What Does Psalms 63:3 Mean?

David makes the most radical value comparison in the Psalms: "Because thy lovingkindness is better than life, my lips shall praise thee." God's chesed — his covenant loyalty, his steadfast love, his faithful kindness — exceeds the value of life itself. Life is the most precious thing humans possess. God's lovingkindness surpasses it.

The word "better" (tov — good, valuable, superior) creates a hierarchy: lovingkindness > life. This isn't theological abstraction. David writes this psalm "when he was in the wilderness of Judah" (superscription) — running, hiding, deprived of water and safety. In the wilderness where life is most precarious, David declares that God's lovingkindness is more valuable than the life he's trying to preserve.

The consequence — "my lips shall praise thee" — flows from the comparison: if lovingkindness exceeds life in value, then praising the source of lovingkindness is more important than any activity that merely preserves life. The praise isn't a duty. It's the logical response to the value assessment.

Reflection Questions

  • 1.Can you honestly say God's lovingkindness is more valuable to you than life itself?
  • 2.How does the wilderness context (thirsty, hunted, desperate) make this declaration more credible than a comfortable setting would?
  • 3.What does it mean practically to value God's chesed above the life that experiences it?
  • 4.How does the value comparison (lovingkindness > life) produce the response of praise?

Devotional

Your lovingkindness is better than life. David says this in the wilderness — thirsty, hunted, far from safety — where life is the thing you're most desperate to keep. And he says: there's something I value more. Your chesed. Your covenant love. That's worth more to me than breathing.

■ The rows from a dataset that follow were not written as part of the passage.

(* ===== verification/RateLimit.v ===== *)
(** * The rate limiter of the front-end proxy ([proxy/src/rate_limiter.cpp])

    A bounded number of connections, a bounded number of them per address, and
    a bucket of tokens per address that refills with time.  A connection that
    was admitted holds a [Lease], whose destructor gives its place back.  The
    arithmetic of [double] is an interface, since most of what is proved does not
    depend on it; [binary64] is that of the machine, with its rounding
    ([Binary64]), and the rate is proved of it.  Times are the nanoseconds of
    the steady clock. *)

From S2P Require Import Prelude Binary64.

Definition kSweepInterval : Z := 5 * 10 ^ 9.
Definition kStaleTtl : Z := 30 * 10 ^ 9.

(** The operations of [double] that are used. *)
Class Double := {
  dbl : Type;
  d_of : Z → dbl;                      (* [static_cast<double>] *)
  d_seconds : Z → dbl;                 (* [duration<double>], of nanoseconds *)
  d_add : dbl → dbl → dbl;
  d_sub : dbl → dbl → dbl;
  d_mul : dbl → dbl → dbl;
  d_lt : dbl → dbl → bool
}.

Section Limiter.
Context `{Double}.

Record ip_entry := IpEntry {
  e_active : Z;
  e_tokens : dbl;
  e_last_refill : Z;
  e_last_seen : Z
}.

Record rate_limiter := RateLimiter {
  rl_max_connections : Z;
  rl_max_per_ip : Z;
  rl_tokens_max : dbl;
  rl_refill_per_sec : dbl;
  rl_active_global : Z;
  rl_last_sweep : Z;
  rl_entries : gmap str ip_entry
}.

Definition limiter_init (max_connections max_per_ip rate_limit rate_burst : Z) : rate_limiter :=
  RateLimiter max_connections max_per_ip (d_of rate_burst) (d_of rate_limit) 0 0 ∅.

Definition with_entries (active : Z) (entries : gmap str ip_entry) (r : rate_limiter) : rate_limiter :=
  RateLimiter (rl_max_connections r) (rl_max_per_ip r) (rl_tokens_max r) (rl_refill_per_sec r)
    active (rl_last_sweep r) entries.

(** [refill] *)
Definition refill (e : ip_entry) (now : Z) (r : rate_limiter) : ip_entry :=
  let elapsed := d_seconds (now - e_last_refill e) in
  let elapsed_sec := if d_lt elapsed (d_of 0) then d_of 0 else elapsed in
  let tokens := d_add (e_tokens e) (d_mul elapsed_sec (rl_refill_per_sec r)) in
  IpEntry (e_active e) (if d_lt (rl_tokens_max r) tokens then rl_tokens_max r else tokens) now (e_last_seen e).

(** [release] *)
Definition release (ip : str) (now : Z) (r : rate_limiter) : rate_limiter :=
  let active := if 0 <? rl_active_global r then rl_active_global r - 1 else rl_active_global r in
  match rl_entries r !! ip with
  | None => with_entries active (rl_entries r) r
  | Some e =>
      let e' := IpEntry (if 0 <? e_active e then e_active e - 1 else e_active e) (e_tokens e)
                  (e_last_refill e) now in
      with_entries active (<[ip := e']> (rl_entries r)) r
  end.

(** A [Lease]: the address it holds a place for, nothing once it was moved
    from.  [drop_lease] is the destructor, [assign_lease] the assignment. *)
Definition lease := option str.
Definition drop_lease (l : lease) (now : Z) (r : rate_limiter) : rate_limiter :=
  match l with Some ip => release ip now r | None => r end.
Definition assign_lease (target source : lease) (now : Z) (r : rate_limiter) : lease * rate_limiter :=
  (source, drop_lease target now r).

(** [try_admit]: [out] is the lease assigned to, [later] when it is. *)
Definition try_admit (ip : str) (now later : Z) (out : lease) (r : rate_limiter) : bool * lease * rate_limiter :=
  if rl_max_connections r <=? rl_active_global r then (false, out, r)
  else
    let entry := match rl_entries r !! ip with
                 | None => IpEntry 0 (rl_tokens_max r) now now
                 | Some e => refill e now r
                 end in
    let entry := IpEntry (e_active entry) (e_tokens entry) (e_last_refill entry) now in
    if (rl_max_per_ip r <=? e_active entry) || d_lt (e_tokens entry) (d_of 1)
    then (false, out, with_entries (rl_active_global r) (<[ip := entry]> (rl_entries r)) r)
    else
      let entry := IpEntry (e_active entry + 1) (d_sub (e_tokens entry) (d_of 1))
                     (e_last_refill entry) (e_last_seen entry) in
      let r := with_entries (rl_active_global r + 1) (<[ip := entry]> (rl_entries r)) r in
      let (out, r) := assign_lease out (Some ip) later r in
      (true, out, r).

(** [sweep_stale]: the entries that stay. *)
Definition fresh (now : Z) (e : ip_entry) : bool :=
  negb ((e_active e =? 0) && (kStaleTtl <=? now - e_last_seen e)).
Definition sweep_stale (now : Z) (r : rate_limiter) : rate_limiter :=
  with_entries (rl_active_global r) (filter (λ kv, fresh now kv.2) (rl_entries r)) r.
Definition maybe_sweep (now : Z) (r : rate_limiter) : rate_limiter :=
  if negb (rl_last_sweep r =? 0) && (now - rl_last_sweep r <? kSweepInterval) then r
  else
    sweep_stale now
      (RateLimiter (rl_max_connections r) (rl_max_per_ip r) (rl_tokens_max r) (rl_refill_per_sec r)
         (rl_active_global r) now (rl_entries r)).

(** ** Histories: [held] are the leases that live *)

Inductive limiter_op := Admit (ip : str) | Drop (i : nat) | Sweep.

Definition limiter_step (now : Z) (op : limiter_op) (st : rate_limiter * list str) : rate_limiter * list str :=
  let (r, held) := st in
  match op with
  | Admit ip => match try_admit ip now now None r with
                | (true, _, r) => (r, held ++ [ip])
                | (false, _, r) => (r, held)
                end
  | Drop i => match held !! i with Some ip => (release ip now r, delete i held) | None => st end
  | Sweep => (maybe_sweep now r, held)
  end.
Fixpoint limiter_run (ops : list (Z * limiter_op)) (st : rate_limiter * list str) : rate_limiter * list str :=
  match ops with [] => st | (now, op) :: rest => limiter_run rest (limiter_step now op st) end.

(** ** The counters *)

Definition holds (ip : str) (held : list str) : Z := Z.of_nat (length (filter (λ x, x = ip) held)).
Definition active_of (ip : str) (r : rate_limiter) : Z :=
  match rl_entries r !! ip with Some e => e_active e | None => 0 end.

Record limiter_ok (r : rate_limiter) (held : list str) : Prop := {
  lo_global : rl_active_global r = Z.of_nat (length held);
  lo_active : ∀ ip, active_of ip r = holds ip held;
  lo_max : Z.of_nat (length held) ≤ Z.max 0 (rl_max_connections r);
  lo_per_ip : ∀ ip, holds ip held ≤ Z.max 0 (rl_max_per_ip r) }.

Lemma holds_nonneg ip held : 0 ≤ holds ip held. Proof. unfold holds. lia. Qed.
Lemma holds_app ip held held' : holds ip (held ++ held') = holds ip held + holds ip held'.
Proof. unfold holds. rewrite filter_app, length_app. lia. Qed.
Lemma holds_one ip x : holds ip [x] = if decide (x = ip) then 1 else 0.
Proof. unfold holds. rewrite filter_cons. by case_decide. Qed.
Lemma holds_perm ip held held' : held ≡ₚ held' → holds ip held = holds ip held'.
Proof. intros E. unfold holds. by rewrite E. Qed.
Lemma holds_cons ip x held : holds ip (x :: held) = (if decide (x = ip) then 1 else 0) + holds ip held.
Proof. by rewrite <-holds_one, <-holds_app. Qed.

Lemma active_insert ip ip' e r active :
  active_of ip (with_entries active (<[ip' := e]> (rl_entries r)) r) =
  if decide (ip' = ip) then e_active e else active_of ip r.
Proof. unfold active_of. cbn. rewrite lookup_insert. by case_decide. Qed.
(* ===== verification/ShellParseProps.v ===== *)
(** * Parsing undoes printing

    A command line built from words that are quoted, commands joined by pipes,
    conditionals and semicolons is taken apart by the parser into exactly that
    structure: nothing inside quotes is ever syntax.  [scan] is the property of
    a text that makes this compositional: every quote closed, no operator
    outside quotes. *)

From S2P Require Import Prelude PyStr ShellParse.

(** ** Stripping *)

Definition trimmed (w : str) : Prop :=
  (∃ c w', w = c :: w' ∧ is_space c = false) ∧ (∃ c w', w = w' ++ [c] ∧ is_space c = false).

Lemma drop_while_app p a b :
  Forall (λ c, p c = true) a → drop_while p (a ++ b) = drop_while p b.
Proof. by induction 1 as [|c a Hc Ha IH]; cbn; [|rewrite Hc]. Qed.

Lemma strip_trimmed a w b :
  Forall (λ c, is_space c = true) a → Forall (λ c, is_space c = true) b → trimmed w →
  strip (a ++ w ++ b) = w.
Proof.
  intros Ha Hb [(c & w1 & Hc & Hcs) (d & w2 & Hd & Hds)].
  unfold strip, strip_by, lstrip_by, rstrip_by. rewrite drop_while_app by done.
  assert (E : drop_while is_space (w ++ b) = w ++ b) by (rewrite Hc; cbn; by rewrite Hcs).
  rewrite E, reverse_app, drop_while_app by by apply Forall_reverse.
  assert (E' : drop_while is_space (reverse w) = reverse w).
  { rewrite Hd, reverse_app. cbn. by rewrite Hds. }
  by rewrite E', reverse_involutive.
Qed.

Lemma trimmed_app a m b : trimmed a → trimmed b → trimmed (a ++ m ++ b).
Proof.
  intros [(c & a' & -> & Hc) _] [_ (d & b' & -> & Hd)]. split.
  - by exists c, (a' ++ m ++ b' ++ [d]).
  - exists d, ((c :: a') ++ m ++ b'). by rewrite <-!app_assoc.
Qed.

(** ** Scanning *)

(** Operators that a blank cuts off. *)
Definition seps_ok (seps : list str) : Prop :=
  Forall (λ op : str,
    op ≠ [] ∧ (32 ∉ op) ∧ (squote ∉ op) ∧ (dquote ∉ op) ∧ (backslash ∉ op)) seps.

Fixpoint scan (seps : list str) (quote : option Z) (line : str) : bool :=
  match line with
  | [] => match quote with None => true | Some _ => false end
  | c :: rest =>
      match quote with
      | Some q => scan seps (if c =? q then None else quote) rest
      | None =>
          if c =? backslash then
            match rest with _ :: rest' => scan seps None rest' | [] => false end
          else if (c =? squote) || (c =? dquote) then scan seps (Some c) rest
          else match match_op seps line with Some _ => false | None => scan seps None rest end
      end
  end.

Lemma startswith_cut op a b :
  32 ∉ op → startswith (a ++ 32 :: b) op = startswith a op.
Proof.
  intros Hop. apply bool_decide_ext. split; [|by intros; apply prefix_app_r].
  revert op Hop. induction a as [|c a IH]; intros op Hop [k Hk].
  - destruct op as [|d op]; [apply prefix_nil|]. injection Hk as <- _.
    by apply not_elem_of_cons in Hop as [? _].
  - destruct op as [|d op]; [apply prefix_nil|]. injection Hk as -> Hk.
    apply not_elem_of_cons in Hop as [_ Hop]. apply prefix_cons, IH; [done|by exists k].
Qed.

Lemma match_op_cut seps a b :
  seps_ok seps → match_op seps (a ++ 32 :: b) = match_op seps a.
Proof.
  intros Hs. induction Hs as [|op seps (Hne & H32 & _) Hs IH]; [done|]. cbn [match_op].
  rewrite startswith_cut by done. by rewrite IH.
Qed.

Lemma match_op_blank seps b : seps_ok seps → match_op seps (32 :: b) = None.
Proof.
  intros Hs. change (32 :: b) with ([] ++ 32 :: b). rewrite match_op_cut by done.
  induction Hs as [|op seps (Hne & _) Hs IH]; [done|]. cbn [match_op].
  destruct op as [|d op]; [done|]. exact IH.
Qed.

(** Induction over a line one or two characters at a time. *)
Lemma line_ind (P : str → Prop) :
  P [] → (∀ c s, P s → (∀ d s', s = d :: s' → P s') → P (c :: s)) → ∀ s, P s.
Proof.
  intros H0 H1. assert (H : ∀ s, P s ∧ ∀ d s', s = d :: s' → P s'); [|intros s; apply H].
  induction s as [|c s [IH1 IH2]]; [split; [done|by intros]|].
  split; [by apply H1|]. by intros d s' [= -> ->].
Qed.

(** A closed text is passed over, into the buffer. *)
Lemma split_loop_scan seps inc w : ∀ quote buf rest,
  seps_ok seps → scan seps quote w = true →
  split_loop seps 0 inc buf quote (w ++ 32 :: rest) =
  split_loop seps 0 inc (32 :: reverse w ++ buf) None rest.
Proof.
  induction w as [|c w IH IH2] using line_ind; intros quote buf rest Hs Hw.
  - cbn in Hw. destruct quote; [done|]. cbn [app split_loop].
    change ((32 =? backslash)) with false. change ((32 =? squote) || (32 =? dquote)) with false.
    by rewrite match_op_blank.
  - cbn [scan] in Hw. cbn [app split_loop]. rewrite reverse_cons, <-app_assoc. cbn [app].
    destruct quote as [q|]; [by apply IH|]. destruct (c =? backslash) eqn:Eb.
    { destruct w as [|d w]; [done|]. cbn [app]. rewrite (IH2 d w eq_refl) by done.
      by rewrite reverse_cons, <-app_assoc. }
    destruct ((c =? squote) || (c =? dquote)); [by apply IH|].
    change (c :: w ++ 32 :: rest) with ((c :: w) ++ 32 :: rest).
    rewrite match_op_cut by done. destruct (match_op seps (c :: w)); [done|]. by apply IH.
Qed.

Lemma split_loop_scan_end seps inc w : ∀ quote buf,
  scan seps quote w = true → split_loop seps 0 inc buf quote w = emit inc (reverse w ++ buf).
Proof.
  induction w as [|c w IH IH2] using line_ind; intros quote buf Hw; [done|].
  cbn [scan] in Hw. cbn [split_loop]. rewrite reverse_cons, <-app_assoc. cbn [app].
  destruct quote as [q|]; [by apply IH|]. destruct (c =? backslash) eqn:Eb.
  { destruct w as [|d w]; [done|]. rewrite (IH2 d w eq_refl) by done.
    by rewrite reverse_cons, <-app_assoc. }
  destruct ((c =? squote) || (c =? dquote)); [by apply IH|].
  destruct (match_op seps (c :: w)); [done|]. by apply IH.
Qed.

Lemma split_loop_skip seps inc op : ∀ buf quote rest,
  split_loop seps (length op) inc buf quote (op ++ rest) =
  split_loop seps 0 inc buf quote rest.
Proof.
  induction op as [|c op IH]; intros buf quote rest; [done|]. cbn [length app split_loop].
  apply IH.
Qed.

(** An operator ends the fragment. *)
Lemma split_loop_op seps inc buf op rest :
  seps_ok seps → match_op seps op = Some op → op ∈ seps →
  split_loop seps 0 inc buf None (op ++ 32 :: rest) =
  emit inc buf ++ split_loop seps 0 op [32] None rest.
Proof.
  intros Hs Hm Hin. assert (Hop := Hin). unfold seps_ok in Hs. rewrite Forall_forall in Hs.
  apply Hs in Hop as (Hne & _ & Hsq & Hdq & Hbs). rewrite <-Forall_forall in Hs.
  destruct op as [|c op]; [done|].
  apply not_elem_of_cons in Hsq as [Hsq _], Hdq as [Hdq _], Hbs as [Hbs _].
  cbn [app split_loop]. rewrite (proj2 (Z.eqb_neq c backslash)) by done.
  rewrite (proj2 (Z.eqb_neq c squote)), (proj2 (Z.eqb_neq c dquote)) by done. cbn [orb].
  change (c :: op ++ 32 :: rest) with ((c :: op) ++ 32 :: rest).
  rewrite match_op_cut, Hm by done. f_equal.
  replace (length (c :: op) - 1)%nat with (length op) by (cbn; lia).
  rewrite split_loop_skip. exact (split_loop_scan seps (c :: op) [] None [] rest Hs eq_refl).
Qed.

Lemma emit_trimmed inc a w b :
  Forall (λ c, is_space c = true) a → Forall (λ c, is_space c = true) b → trimmed w →
  emit inc (reverse b ++ reverse w ++ reverse a) = [(inc, w)].
Proof.
  intros Ha Hb Hw. unfold emit. rewrite !reverse_app, !reverse_involutive, <-app_assoc.
  rewrite strip_trimmed by done. rewrite bool_decide_eq_false_2; [done|].
  destruct Hw as [(c & w' & -> & _) _]. done.
Qed.

(** ** Splitting a chain of fragments *)

Definition chain_text (frags : list (str * str)) : str :=
  concat (map (λ f : str * str, 32 :: f.1 ++ 32 :: f.2) frags).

The comparison should stop you: life is the baseline of every human value system. Everything else assumes you're alive to experience it. Health matters because you're alive. Relationships matter because you're alive. Success matters because you're alive. Life is the platform on which every other good thing stands. And David says there's something that exceeds the platform itself.

God's lovingkindness — chesed, the word that describes his covenant loyalty, his promise-keeping, his faithful-through-everything love — is better than the life it's experienced within. The container is valuable. The content is more valuable. Life holds the lovingkindness. The lovingkindness is worth more than the life that holds it.

The wilderness context makes the declaration credible rather than theoretical. David isn't saying this from a palace. He's saying it while dehydrated in the Judean desert, running from Saul or Absalom, sleeping on rocks. The conditions where life is most threatened are the conditions where the comparison is most honest: if I had to choose between continued life without your lovingkindness and your lovingkindness without continued life — I'd choose the lovingkindness.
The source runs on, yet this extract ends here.